● **Your task**
Copy out all of the data exactly as it appears.

● **Provided records**
*** Begin section ***

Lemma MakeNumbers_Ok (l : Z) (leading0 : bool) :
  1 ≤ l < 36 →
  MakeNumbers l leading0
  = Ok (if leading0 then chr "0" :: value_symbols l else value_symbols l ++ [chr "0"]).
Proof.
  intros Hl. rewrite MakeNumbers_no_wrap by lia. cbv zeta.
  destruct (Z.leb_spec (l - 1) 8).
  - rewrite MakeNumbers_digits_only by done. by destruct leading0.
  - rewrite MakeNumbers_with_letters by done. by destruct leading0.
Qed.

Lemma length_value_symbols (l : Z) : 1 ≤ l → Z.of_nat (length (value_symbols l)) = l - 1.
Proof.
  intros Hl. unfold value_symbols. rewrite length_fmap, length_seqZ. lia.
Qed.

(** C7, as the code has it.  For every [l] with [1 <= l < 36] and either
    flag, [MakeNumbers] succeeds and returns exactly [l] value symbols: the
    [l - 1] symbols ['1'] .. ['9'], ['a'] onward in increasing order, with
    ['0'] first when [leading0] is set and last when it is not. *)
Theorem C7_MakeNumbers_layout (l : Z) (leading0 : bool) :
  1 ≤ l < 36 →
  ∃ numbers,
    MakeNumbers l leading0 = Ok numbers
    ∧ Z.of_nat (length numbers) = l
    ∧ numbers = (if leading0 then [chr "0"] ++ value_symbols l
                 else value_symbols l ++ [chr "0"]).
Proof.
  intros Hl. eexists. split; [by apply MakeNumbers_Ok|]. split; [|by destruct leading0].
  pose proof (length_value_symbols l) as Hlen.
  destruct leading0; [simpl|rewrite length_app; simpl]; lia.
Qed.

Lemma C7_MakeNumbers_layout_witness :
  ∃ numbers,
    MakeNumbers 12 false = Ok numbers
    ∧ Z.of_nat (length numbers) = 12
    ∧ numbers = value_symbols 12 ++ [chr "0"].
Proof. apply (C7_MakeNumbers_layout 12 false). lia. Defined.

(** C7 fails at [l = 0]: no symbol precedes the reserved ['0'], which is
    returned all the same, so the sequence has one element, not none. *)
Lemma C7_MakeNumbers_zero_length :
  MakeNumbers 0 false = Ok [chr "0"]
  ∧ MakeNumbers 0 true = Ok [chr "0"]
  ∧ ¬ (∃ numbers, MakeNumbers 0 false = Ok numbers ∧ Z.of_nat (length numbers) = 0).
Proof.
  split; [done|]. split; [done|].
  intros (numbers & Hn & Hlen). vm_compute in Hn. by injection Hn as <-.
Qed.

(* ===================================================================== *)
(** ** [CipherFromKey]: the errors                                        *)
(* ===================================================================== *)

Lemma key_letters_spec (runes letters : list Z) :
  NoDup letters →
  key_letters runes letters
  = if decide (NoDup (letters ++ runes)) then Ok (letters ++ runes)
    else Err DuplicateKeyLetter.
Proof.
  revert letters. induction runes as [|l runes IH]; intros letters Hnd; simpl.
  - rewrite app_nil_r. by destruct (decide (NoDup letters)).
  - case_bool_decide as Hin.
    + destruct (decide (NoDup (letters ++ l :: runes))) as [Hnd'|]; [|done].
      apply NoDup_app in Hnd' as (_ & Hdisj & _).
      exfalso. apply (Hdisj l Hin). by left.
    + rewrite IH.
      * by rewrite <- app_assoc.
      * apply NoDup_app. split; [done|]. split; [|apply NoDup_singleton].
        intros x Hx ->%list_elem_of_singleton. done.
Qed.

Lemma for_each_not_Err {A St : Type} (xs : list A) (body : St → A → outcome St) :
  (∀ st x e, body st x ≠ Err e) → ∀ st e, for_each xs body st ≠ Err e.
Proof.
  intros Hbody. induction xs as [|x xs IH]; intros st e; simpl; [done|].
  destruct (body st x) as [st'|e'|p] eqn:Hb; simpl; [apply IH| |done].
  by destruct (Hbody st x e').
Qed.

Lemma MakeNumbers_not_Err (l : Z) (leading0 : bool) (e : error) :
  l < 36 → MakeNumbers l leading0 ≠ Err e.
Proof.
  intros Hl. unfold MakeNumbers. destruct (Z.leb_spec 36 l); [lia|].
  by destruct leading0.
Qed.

*** End section ***

● **Exercise response**
Lemma MakeNumbers_Ok (l : Z) (leading0 : bool) :
  1 ≤ l < 36 →
  MakeNumbers l leading0
  = Ok (if leading0 then chr "0" :: value_symbols l else value_symbols l ++ [chr "0"]).
Proof.
  intros Hl. rewrite MakeNumbers_no_wrap by lia. cbv zeta.
  destruct (Z.leb_spec (l - 1) 8).
  - rewrite MakeNumbers_digits_only by done. by destruct leading0.
  - rewrite MakeNumbers_with_letters by done. by destruct leading0.
Qed.

Lemma length_value_symbols (l : Z) : 1 ≤ l → Z.of_nat (length (value_symbols l)) = l - 1.
Proof.
  intros Hl. unfold value_symbols. rewrite length_fmap, length_seqZ. lia.
Qed.

(** C7, as the code has it.  For every [l] with [1 <= l < 36] and either
    flag, [MakeNumbers] succeeds and returns exactly [l] value symbols: the
    [l - 1] symbols ['1'] .. ['9'], ['a'] onward in increasing order, with
    ['0'] first when [leading0] is set and last when it is not. *)
Theorem C7_MakeNumbers_layout (l : Z) (leading0 : bool) :
  1 ≤ l < 36 →
  ∃ numbers,
    MakeNumbers l leading0 = Ok numbers
    ∧ Z.of_nat (length numbers) = l
    ∧ numbers = (if leading0 then [chr "0"] ++ value_symbols l
                 else value_symbols l ++ [chr "0"]).
Proof.
  intros Hl. eexists. split; [by apply MakeNumbers_Ok|]. split; [|by destruct leading0].
  pose proof (length_value_symbols l) as Hlen.
  destruct leading0; [simpl|rewrite length_app; simpl]; lia.
Qed.

Lemma C7_MakeNumbers_layout_witness :
  ∃ numbers,
    MakeNumbers 12 false = Ok numbers
    ∧ Z.of_nat (length numbers) = 12
    ∧ numbers = value_symbols 12 ++ [chr "0"].
Proof. apply (C7_MakeNumbers_layout 12 false). lia. Defined.

(** C7 fails at [l = 0]: no symbol precedes the reserved ['0'], which is
    returned all the same, so the sequence has one element, not none. *)
Lemma C7_MakeNumbers_zero_length :
  MakeNumbers 0 false = Ok [chr "0"]
  ∧ MakeNumbers 0 true = Ok [chr "0"]
  ∧ ¬ (∃ numbers, MakeNumbers 0 false = Ok numbers ∧ Z.of_nat (length numbers) = 0).
Proof.
  split; [done|]. split; [done|].
  intros (numbers & Hn & Hlen). vm_compute in Hn. by injection Hn as <-.
Qed.

(* ===================================================================== *)
(** ** [CipherFromKey]: the errors                                        *)
(* ===================================================================== *)

Lemma key_letters_spec (runes letters : list Z) :
  NoDup letters →
  key_letters runes letters
  = if decide (NoDup (letters ++ runes)) then Ok (letters ++ runes)
    else Err DuplicateKeyLetter.
Proof.
  revert letters. induction runes as [|l runes IH]; intros letters Hnd; simpl.
  - rewrite app_nil_r. by destruct (decide (NoDup letters)).
  - case_bool_decide as Hin.
    + destruct (decide (NoDup (letters ++ l :: runes))) as [Hnd'|]; [|done].
      apply NoDup_app in Hnd' as (_ & Hdisj & _).
      exfalso. apply (Hdisj l Hin). by left.
    + rewrite IH.
      * by rewrite <- app_assoc.
      * apply NoDup_app. split; [done|]. split; [|apply NoDup_singleton].
        intros x Hx ->%list_elem_of_singleton. done.
Qed.

Lemma for_each_not_Err {A St : Type} (xs : list A) (body : St → A → outcome St) :
  (∀ st x e, body st x ≠ Err e) → ∀ st e, for_each xs body st ≠ Err e.
Proof.
  intros Hbody. induction xs as [|x xs IH]; intros st e; simpl; [done|].
  destruct (body st x) as [st'|e'|p] eqn:Hb; simpl; [apply IH| |done].
  by destruct (Hbody st x e').
Qed.

Lemma MakeNumbers_not_Err (l : Z) (leading0 : bool) (e : error) :
  l < 36 → MakeNumbers l leading0 ≠ Err e.
Proof.
  intros Hl. unfold MakeNumbers. destruct (Z.leb_spec 36 l); [lia|].
  by destruct leading0.
Qed.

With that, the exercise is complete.